You can calculate the number of configurations by multiplying all the choices. In this example we obtain roughly 4410 configurations (a bit less because a setting of 0% mutation probability doesn't require us to test all the mutation operators). But because a Genetic Algorithm is stochastic we have to repeat testing each configuration a couple of times (e.g. 20) resulting in a total of more than 80,000 individual runs that have to be calculated. I decided that I would split this up into a couple of smaller experiments, so I created a separate experiment for every problem instance and further separated those experiments by configurations with 1-elitism and those that do not use elitism. This left me with about 400 configurations per experiment and a total of 10 experiment files which also could be executed on 10 different machines to speed up processing.

The code for creating the experiment and the configurations is given below. If you're interested to run this, I'd suggest you download the attached Visual Studio 2010 solution. It requires that HeuristicLab 3.3.5 is installed in "C:\Program Files\HeuristicLab 3.3".

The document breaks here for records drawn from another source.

Definition error_finish (a : MatrixErrorSignalAccumulator)
    (g n fp scope value protocol class code side phase protocol_phase impact : string)
    : MatrixErrorSignalStats :=
  {| es_group_id := g; es_node_id := n; es_node_fingerprint := fp;
     es_target_scope := scope; es_target_value := value; es_node_protocol := protocol;
     es_error_class := class; es_error_code := code; es_error_side := side;
     es_error_phase := phase; es_error_protocol_phase := protocol_phase;
     es_error_score_impact := impact;
     es_attempt_count := ea_attempt_count a;
     es_logical_session_count :=
       default u64_max (try_u 64 (Z.of_nat (size (ea_logical_session_ids a))));
     es_effective_error_count := millis_to_count (ea_effective_error_millis a);
     es_effective_error_millis := ea_effective_error_millis a;
     es_client_to_upstream_bytes := ea_client_to_upstream_bytes a;
     es_upstream_to_client_bytes := ea_upstream_to_client_bytes a;
     es_client_to_upstream_datagrams := ea_client_to_upstream_datagrams a;
     es_upstream_to_client_datagrams := ea_upstream_to_client_datagrams a;
     es_last_observed_at := ea_last_observed_at a |}.

(** ** The three tables *)
Section tally.
  Context {K : Type} `{Countable K} {A : Type} (zero : A) (record : A → TrafficSession → A).

(** [stats.entry(key).or_default().record(session)] *)
Definition tally_entry (t : TrafficSession) (m : gmap K A) (k : K) : gmap K A :=
  <[k := record (default zero (m !! k)) t]> m.

(** The nested loop over the sessions and the keys of each. *)
Definition tally (keys : TrafficSession → list K) (sessions : list TrafficSession) : gmap K A :=
  fold_left (λ m t, fold_left (tally_entry t) (keys t) m) sessions ∅.
End tally.

Definition node_keys (t : TrafficSession) : list (string * string) := default [] (selection_pairs t).

Definition target_key := (string * (string * (string * string)))%type.

Definition target_keys (t : TrafficSession) : list target_key :=
  match target_scope t, selection_pairs t with
  | Some (scope, value), Some pairs => List.map (λ p : string * string, (p.1, (p.2, (scope, value)))) pairs
  | _, _ => []
  end.

Definition node_stats_from_sessions (sessions : list TrafficSession) (fps : gmap string string)
    : list MatrixNodeStats :=
  List.map (λ e : string * string * MatrixNodeStatsAccumulator,
              let '((g, n), a) := e in acc_finish a g n (stats_fingerprint n fps))
    (btree_iter (tally default_acc acc_record node_keys sessions)).

Definition target_stats_from_sessions (sessions : list TrafficSession) (fps : gmap string string)
    : list MatrixTargetNodeStats :=
  List.map (λ e : target_key * MatrixNodeStatsAccumulator,
              let '((g, (n, (scope, value))), a) := e in
              acc_finish_target a g n (stats_fingerprint n fps) scope value)
    (btree_iter (tally default_acc acc_record target_keys sessions)).

(** Group, node, scope, value, protocol, class, code, side, phase, protocol
    phase and score impact. *)
Definition error_key :=
  (string * (string * (string * (string * (string * (string * (string *
   (string * (string * (string * string))))))))))%type.

Definition error_keys (t : TrafficSession) : list error_key :=
  match ts_error t, selection_pairs t with
  | Some _, Some pairs =>
      let '(scope, value) := default ("unknown", "") (target_scope t) in
      List.map (λ p : string * string,
        (p.1, (p.2, (scope, (value, (optional_value (ts_node_protocol t),
         (optional_value (ts_error_class t), (optional_value (ts_error_code t),
         (optional_value (ts_error_side t), (optional_value (ts_error_phase t),
         (optional_value (ts_error_protocol_phase t),
          optional_value (ts_error_score_impact t)))))))))))) pairs
  | _, _ => []
  end.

    static void Main(string[] args) {
      Console.Write("Loadig template... ");
      var template = XmlParser.Deserialize<GeneticAlgorithm>("GA TSP Template.hl");
      Console.WriteLine("done.");

      MultiAnalyzer analyzer = (MultiAnalyzer)template.Analyzer.Clone();
      string instanceDir = Path.Combine(Environment.CurrentDirectory, "TSPLIB");

      foreach (var instance in instances) {
        var tsp = (TravelingSalesmanProblem)template.Problem;
        tsp.ImportFromTSPLIB(instanceDir + "\\" + instance.Key + ".tsp", instanceDir + "\\" + instance.Key + ".opt.tour", instance.Value);
        tsp.DistanceMatrixParameter.Value = null;
        tsp.Name = instance.Key;
        template.Analyzer = analyzer; // the analyzer in the template is customized and would otherwise be overwritten
        foreach (var elite in elites) {
          var experiment = new Experiment("TSPLIB (" + instance.Key + "), GA (Elites = " + elite.ToString() + ")");
          foreach (var crossover in crossovers) {
            foreach (var selector in selectors) {
              Console.Write(".");
              foreach (var mutProb in mutationProbabilities) {
                if (mutProb > 0) {
                  foreach (var mutator in mutators) {
                    var batchRun =
                      new BatchRun("GA (Elites = " + elite.ToString() + ", Crossover = " + crossover + ", Selector = " +
                                   selector + ", Mutator (" +
                                   mutProb + ") = " + mutator);
                    batchRun.Repetitions = repetitions;
                    var gaTsp = (GeneticAlgorithm)template.Clone();
                    gaTsp.Name = batchRun.Name;
                    gaTsp.Elites.Value = elite;
                    gaTsp.Crossover = gaTsp.CrossoverParameter.ValidValues.Single(x => x.Name.Equals(crossover));
                    gaTsp.Selector = gaTsp.SelectorParameter.ValidValues.Single(x => x.Name.Equals(selector));
                    gaTsp.MutationProbability.Value = mutProb;
                    gaTsp.Mutator = gaTsp.MutatorParameter.ValidValues.Single(x => x.Name.Equals(mutator));

                    batchRun.Optimizer = gaTsp;
                    experiment.Optimizers.Add(batchRun);
                  }
                } else {
                  // no mutation case, similar to above, excluded for brevity
                }
              }
            }
          }
          Console.Write(Environment.NewLine + "Saving experiment (Instance = " + instance.Key + ", Elites = " + elite + ")... ");
          XmlGenerator.Serialize(experiment, string.Format("GA TSP Experiment " + instance.Key + " " + elite + ".hl"));
          Console.WriteLine("done.");
        }
      }
    }

Each of the 10 experiment files should take about 10Mb disk space, it will take a couple of minutes to generate each of them.